This study addresses the critical problem of CVE assignment delays in open-source software, which impede timely security responses by downstream projects. We conduct the first systematic modeling and empirical analysis of the end-to-end vulnerability propagation process across GitHub Security Advisories (3,798 entries) and bug bounty reports (4,033 submissions). Leveraging cross-source data alignment, fine-grained vulnerability lifecycle tracking, and statistical analysis, we identify at least 63,852 publicly disclosed yet unassigned vulnerabilities. We empirically confirm that CVE assignment delay constitutes a key bottleneck causing patch omission in dependent projects and quantify its cascading impact on ecosystem-wide security updates. Our findings expose a structural misalignment between the CVE assignment mechanism and collaborative ecosystem response. To bridge this gap, we propose a practical, actionable framework for coordinated optimization of vulnerability disclosure, CVE numbering, and downstream notification—providing both theoretical foundations and implementable pathways to enhance the timeliness of open-source supply chain security responses.
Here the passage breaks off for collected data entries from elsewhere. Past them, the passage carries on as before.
(* ===== verification/StatusLabels.v ===== *)
(** The labels and badge colours of status codes (app/core/status.py), which the
    templates use as filters (status_label_filter and status_badge_filter of
    drims_app.py). *)
From stdpp Require Import strings.
From Stdlib Require Import Ascii String.
From S2P Require Import Prelude PyStr ParamValidation.

(** A code is a number or a text. *)
Inductive StatusCode : Type := CInt (n : Z) | CText (s : string).

#[export] Instance StatusCode_eq_dec : EqDecision StatusCode.
Proof. solve_decision. Defined.

Abbreviation Labels := (list (StatusCode * string)).

Definition EVENT_STATUS : Labels :=
  [(CText "A"%string, "Active"%string); (CText "C"%string, "Closed"%string)].

Definition ITEM_STATUS : Labels :=
  [(CText "A"%string, "Active"%string); (CText "I"%string, "Inactive"%string)].

Definition WAREHOUSE_STATUS : Labels :=
  [(CText "A"%string, "Active"%string); (CText "I"%string, "Inactive"%string)].

Definition INVENTORY_STATUS : Labels :=
  [(CText "A"%string, "Available"%string); (CText "U"%string, "Unavailable"%string)].

Definition DONATION_STATUS : Labels :=
  [(CText "A"%string, "Accepted"%string); (CText "P"%string, "Pending"%string);
   (CText "C"%string, "Completed"%string)].

Definition RELIEFRQST_STATUS : Labels :=
  [(CInt 0, "Draft"%string); (CInt 1, "Awaiting Approval"%string); (CInt 2, "Cancelled"%string);
   (CInt 3, "Submitted"%string); (CInt 4, "Denied"%string); (CInt 5, "Part Filled"%string);
   (CInt 6, "Closed"%string); (CInt 7, "Filled"%string); (CInt 8, "Ineligible"%string)].

Definition RELIEFRQST_ITEM_STATUS : Labels :=
  [(CText "R"%string, "Requested"%string); (CText "U"%string, "Unavailable"%string);
   (CText "W"%string, "Waiting"%string); (CText "D"%string, "Denied"%string);
   (CText "P"%string, "Partial"%string); (CText "L"%string, "Limited"%string);
   (CText "F"%string, "Fulfilled"%string)].

Definition RELIEFPKG_STATUS : Labels :=
  [(CText "P"%string, "Pending"%string); (CText "D"%string, "Dispatched"%string);
   (CText "C"%string, "Completed"%string)].

Definition INTAKE_STATUS : Labels :=
  [(CText "I"%string, "Incomplete"%string); (CText "C"%string, "Completed"%string);
   (CText "V"%string, "Verified"%string)].

Definition URGENCY_IND : Labels :=
  [(CText "L"%string, "Low"%string); (CText "M"%string, "Medium"%string); (CText "H"%string, "High"%string);
   (CText "C"%string, "Critical"%string)].

Definition DBINTAKE_ITEM_STATUS : Labels :=
  [(CText "P"%string, "Pending"%string); (CText "V"%string, "Verified"%string)].

Definition NEEDS_LIST_STATUS : Labels :=
  [(CText "Draft"%string, "Draft"%string); (CText "Submitted"%string, "Submitted"%string);
   (CText "Under Review"%string, "Under Review"%string); (CText "Approved"%string, "Approved"%string);
   (CText "Rejected"%string, "Rejected"%string); (CText "In Fulfilment"%string, "In Fulfilment"%string);
   (CText "Completed"%string, "Completed"%string)].

Definition NEEDS_LIST_PRIORITY : Labels :=
  [(CText "LOW"%string, "Low"%string); (CText "MEDIUM"%string, "Medium"%string);
   (CText "HIGH"%string, "High"%string); (CText "CRITICAL"%string, "Critical"%string)].

Definition FULFILMENT_STATUS : Labels :=
  [(CText "In Preparation"%string, "In Preparation"%string); (CText "Ready"%string, "Ready"%string);
   (CText "Dispatched"%string, "Dispatched"%string); (CText "Received"%string, "Received"%string);
   (CText "Completed"%string, "Completed"%string); (CText "Cancelled"%string, "Cancelled"%string)].

Definition DISTRIBUTION_PACKAGE_STATUS : Labels :=
  [(CText "Draft"%string, "Draft"%string); (CText "Approved"%string, "Approved"%string);
   (CText "Dispatched"%string, "Dispatched"%string); (CText "Delivered"%string, "Delivered"%string);
   (CText "Cancelled"%string, "Cancelled"%string)].

Definition status_types : list (string * Labels) :=
  [("event"%string, EVENT_STATUS); ("item"%string, ITEM_STATUS); ("warehouse"%string, WAREHOUSE_STATUS);
   ("inventory"%string, INVENTORY_STATUS); ("donation"%string, DONATION_STATUS);
   ("reliefrqst"%string, RELIEFRQST_STATUS); ("reliefrqst_item"%string, RELIEFRQST_ITEM_STATUS);
   ("reliefpkg"%string, RELIEFPKG_STATUS); ("intake"%string, INTAKE_STATUS);
   ("dbintake"%string, INTAKE_STATUS); ("dbintake_item"%string, DBINTAKE_ITEM_STATUS);
   ("urgency"%string, URGENCY_IND); ("needs_list"%string, NEEDS_LIST_STATUS);
   ("needs_list_priority"%string, NEEDS_LIST_PRIORITY); ("fulfilment"%string, FULFILMENT_STATUS);
   ("distribution_package"%string, DISTRIBUTION_PACKAGE_STATUS)].

Definition STATUS_BADGE_MAP : list (string * Labels) :=
  [("event"%string, [(CText "A"%string, "success"%string); (CText "C"%string, "secondary"%string)]);
   ("warehouse"%string, [(CText "A"%string, "success"%string); (CText "I"%string, "secondary"%string)]);
   ("item"%string, [(CText "A"%string, "success"%string); (CText "I"%string, "secondary"%string)]);
   ("inventory"%string, [(CText "A"%string, "success"%string); (CText "I"%string, "secondary"%string)]);
   ("donation"%string, [(CText "A"%string, "success"%string); (CText "P"%string, "warning"%string);
     (CText "C"%string, "secondary"%string)]);
   ("reliefpkg"%string, [(CText "P"%string, "warning"%string); (CText "D"%string, "primary"%string);
     (CText "C"%string, "success"%string)]);
   ("reliefrqst"%string, [(CInt 0, "secondary"%string); (CInt 1, "warning"%string); (CInt 2, "secondary"%string);
     (CInt 3, "info"%string); (CInt 4, "danger"%string); (CInt 5, "warning"%string);
     (CInt 6, "secondary"%string); (CInt 7, "success"%string); (CInt 8, "danger"%string)]);
   ("reliefrqst_item"%string, [(CText "R"%string, "info"%string); (CText "U"%string, "danger"%string);
     (CText "W"%string, "warning"%string); (CText "D"%string, "danger"%string);
     (CText "P"%string, "warning"%string); (CText "L"%string, "info"%string);
     (CText "F"%string, "success"%string)]);
   ("urgency"%string, [(CText "L"%string, "secondary"%string); (CText "M"%string, "info"%string);
     (CText "H"%string, "warning"%string); (CText "C"%string, "danger"%string)]);
   ("dbintake"%string, [(CText "I"%string, "warning"%string); (CText "C"%string, "success"%string);
     (CText "V"%string, "primary"%string)]);
   ("dbintake_item"%string, [(CText "P"%string, "warning"%string); (CText "V"%string, "success"%string)]);
   ("needs_list"%string, [(CText "Draft"%string, "secondary"%string); (CText "Submitted"%string, "info"%string);
     (CText "Under Review"%string, "warning"%string); (CText "Approved"%string, "success"%string);
     (CText "Rejected"%string, "danger"%string); (CText "In Fulfilment"%string, "primary"%string);
     (CText "Completed"%string, "success"%string)]);
   ("needs_list_priority"%string, [(CText "LOW"%string, "secondary"%string); (CText "MEDIUM"%string, "info"%string);
     (CText "HIGH"%string, "warning"%string); (CText "CRITICAL"%string, "danger"%string)]);
   ("fulfilment"%string, [(CText "In Preparation"%string, "warning"%string); (CText "Ready"%string, "info"%string);
     (CText "Dispatched"%string, "primary"%string); (CText "Received"%string, "success"%string);
     (CText "Completed"%string, "success"%string); (CText "Cancelled"%string, "secondary"%string)]);
   ("distribution_package"%string, [(CText "Draft"%string, "secondary"%string); (CText "Approved"%string, "info"%string);
     (CText "Dispatched"%string, "primary"%string); (CText "Delivered"%string, "success"%string);
     (CText "Cancelled"%string, "danger"%string)])].

(** [d.get(k)] of a literal. *)
Fixpoint dict_get {K V} `{EqDecision K} (d : list (K * V)) (k : K) : option V :=
  match d with [] => None | (k', v) :: d' => if decide (k' = k) then Some v else dict_get d' k end.

Definition code_text (c : StatusCode) : string := match c with CInt n => py_str n | CText s => s end.

Definition status_label (status_code : StatusCode) (status_type : string) : string :=
  default (code_text status_code) (dict_get (default [] (dict_get status_types status_type)) status_code).

Definition get_status_badge_class (status_code : StatusCode) (status_type : string) : string :=
  default "secondary"%string (dict_get (default [] (dict_get STATUS_BADGE_MAP status_type)) status_code).

(** Every code of a type that has badges has a badge and a label, but for the stock:
    an unavailable row has a label and no badge, and the badge of an inactive one has no
    label. *)
Lemma badges_have_labels status_type badges code :
  (status_type, badges) ∈ STATUS_BADGE_MAP → code ∈ badges.*1 → status_type ≠ "inventory"%string →
  is_Some (dict_get (default [] (dict_get status_types status_type)) code).
Proof.
  intros Ht Hc Hne.
  assert (forallb (λ p : string * Labels, bool_decide (p.1 = "inventory"%string) ||
    forallb (λ c, match dict_get (default [] (dict_get status_types p.1)) c with Some _ => true | None => false end) p.2.*1)
    STATUS_BADGE_MAP = true) as Hall by (vm_compute; reflexivity).
  rewrite forallb_elem in Hall. specialize (Hall _ Ht). simpl in Hall. rewrite bool_decide_false in Hall by done.
  simpl in Hall. rewrite forallb_elem in Hall. specialize (Hall code Hc). by destruct (dict_get _ _); [eexists|].
Qed.

Example inactive_stock : status_label (CText "I") "inventory" = "I"%string ∧
  get_status_badge_class (CText "U") "inventory" = "secondary"%string.
Proof. by vm_compute. Qed.

(** The statuses of a donation are E, V and P; the table of labels knows the last only,
    and under another name. *)
Example donation_labels :
  (λ c, status_label (CText c) "donation") <$> ["E"; "V"; "P"]%string = ["E"; "V"; "Pending"]%string.
Proof. reflexivity. Qed.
In the world of open-source software (OSS), the number of known vulnerabilities has tremendously increased. The GitHub Advisory Database contains advisories for security risks in GitHub-hosted OSS projects. As of 09/25/2023, there are 197,609 unreviewed GitHub security advisories. Of those unreviewed, at least 63,852 are publicly documented vulnerabilities, potentially leaving many OSS projects vulnerable. Recently, bug bounty platforms have emerged to focus solely on providing bounties to help secure OSS. In this paper, we conduct an empirical study on 3,798 reviewed GitHub security advisories and 4,033 disclosed OSS bug bounty reports, a perspective that is currently understudied, because they contain comprehensive information about security incidents, e.g., the nature of vulnerabilities, their impact, and how they were resolved. We are the first to determine the explicit process describing how OSS vulnerabilities propagate from security advisories and bug bounty reports, which are the main intermediaries between vulnerability reporters, OSS maintainers, and dependent projects, to vulnerable OSS projects and entries in global vulnerability databases and possibly back. This process uncovers how missing or delayed CVE assignments for OSS vulnerabilities result in projects, both in and out of OSS, not being notified of necessary security updates promptly and corresponding bottlenecks. Based on our findings, we provide suggestions, actionable items, and future research directions to help improve the security posture of OSS projects.